ELISA was used to identify Ab responses of individual rabbits to nTBI and TBI_tag. MaxiSorp 96-well plates (Thermo Fisher Scientific, USA) were coated with 5 μg/ml of nTBI and TBI_tag overnight at 4 °C in PBS. Plates were blocked for two hours with 0.5% casein in PBS at 37 °C and washed three times with 0.05% Tween 20/PBS (PBS-T). Eight serial dilutions of sera samples in PBS-0.1% casein (1/200, 1/1000, 1/5000 … 1/15,625,000) were added to the wells (100 μl per well) and incubated for two hours at 37 °C with shaking.
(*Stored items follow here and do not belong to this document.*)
(* ===== verification/Maps.v ===== *)
(** * The maps library (internal/lib/maps/mapslib.go)

    Every builtin of [maps.] as a function of its argument values.  The text of a missing key
    is the display form of the key. *)

From S2P Require Import Prelude GoInt Float64 Types Value Display.
Open Scope string_scope.
Open Scope list_scope.
Open Scope Z_scope.
Open Scope go_scope.

Section MapsLib.
Context `{NativeObject, GoText}.
Variable hs : Handles.

Abbreviation entries := (list (Value * Value)).

Definition merr {A} (fmt : string) (args : list fmtarg) : result message A := Err (Sprintf fmt args).
Definition kindText (v : Value) : fmtarg := AStr (ValueKind_String (kindOf v)).
Definition countText (args : list Value) : fmtarg := AInt (Z.of_nat (length args)).

Definition requireMap (name : string) (v : Value) (argpos : string)
    : result message (entries * option Typ * option Typ) :=
  match v with
  | VMap m kt vt _ => Ok (m, kt, vt)
  | _ => merr "maps.%s: %s must be a map, got %s" [AStr name; AStr argpos; kindText v]
  end.

Definition copyEntry (e : Value * Value) : Value * Value := (Copy (fst e), Copy (snd e)).

Definition hasFn (args : list Value) : result message Value :=
  match args with
  | [m; key] =>
      let? _ := requireMap "has" m "first argument" in
      Ok (BoolVal (match LookupKey m key with Some _ => true | None => false end))
  | _ => merr "maps.has expects 2 arguments (map, key), got %d" [countText args]
  end.

Definition keysFn (args : list Value) : result message Value :=
  match args with
  | [m] =>
      let? (es, _, _) := requireMap "keys" m "argument" in
      Ok (VList (map (fun e => Copy (fst e)) es) None)
  | _ => merr "maps.keys expects 1 argument, got %d" [countText args]
  end.

Definition valuesFn (args : list Value) : result message Value :=
  match args with
  | [m] =>
      let? (es, _, _) := requireMap "values" m "argument" in
      Ok (VList (map (fun e => Copy (snd e)) es) None)
  | _ => merr "maps.values expects 1 argument, got %d" [countText args]
  end.

(** Copies of the entries that are not marked. *)
Fixpoint keepUnmarked (es : entries) (drop : list bool) : entries :=
  match es, drop with
  | e :: es, d :: drop => if d : bool then keepUnmarked es drop else copyEntry e :: keepUnmarked es drop
  | _, _ => []
  end.

Definition unmarked (es : entries) : list bool := map (fun _ => false) es.

Definition deleteFn (args : list Value) : result message Value :=
  match args with
  | [m; key] =>
      let? (es, kt, vt) := requireMap "delete" m "first argument" in
      match LookupKey m key with
      | Some i => Ok (VMap (keepUnmarked es (<[i := true]> (unmarked es))) kt vt None)
      | None => merr "maps.delete: map has no entry for key %s" [AStr (Display hs key)]
      end
  | _ => merr "maps.delete expects 2 arguments (map, key), got %d" [countText args]
  end.

(** The marks for a list of keys. *)
Fixpoint markLoop (m : Value) (drop : list bool) (keys : list Value) : result message (list bool) :=
  match keys with
  | [] => Ok drop
  | k :: keys =>
      match LookupKey m k with
      | Some i => markLoop m (<[i := true]> drop) keys
      | None => merr "maps.without: map has no entry for key %s" [AStr (Display hs k)]
      end
  end.

Definition withoutFn (args : list Value) : result message Value :=
  match args with
  | [m; ks] =>
      let? (es, kt, vt) := requireMap "without" m "first argument" in
      match ks with
      | VList keys _ =>
          let? drop := markLoop m (unmarked es) keys in
          Ok (VMap (keepUnmarked es drop) kt vt None)
      | _ => merr "maps.without: second argument must be a list, got %s" [kindText ks]
      end
  | _ => merr "maps.without expects 2 arguments (map, keys), got %d" [countText args]
  end.

Definition mergeFn (args : list Value) : result message Value :=
  match args with
  | [a; b] =>
      let? _ := requireMap "merge" a "first argument" in
      let? (es, _, _) := requireMap "merge" b "second argument" in
      Ok (fold_left (fun out e => UpsertKey out (Copy (fst e)) (Copy (snd e))) es (Copy a))
  | _ => merr "maps.merge expects 2 arguments, got %d" [countText args]
  end.
End MapsLib.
Plates were washed three times with 0.05% PBS-T. Goat anti-rabbit IgG conjugated with alkaline phosphatase (Sigma, USA) were then added to the wells (100 μl/well) at 1:5000 dilution in PBS. Plates were incubated for one hour at room temperature and washed five times with 0.05% PBS-T. To visualize immunogen-specific antibodies BCIP/NBT substrate (Sigma, USA) was added to each well and incubated overnight in the dark at 37 °C. Plates were read at 405 nm (Model 680 Microplate reader, Bio-Rad, USA). Optical density (OD) values were calculated for each group by subtracting two times the average background of pre-immune rabbit serum.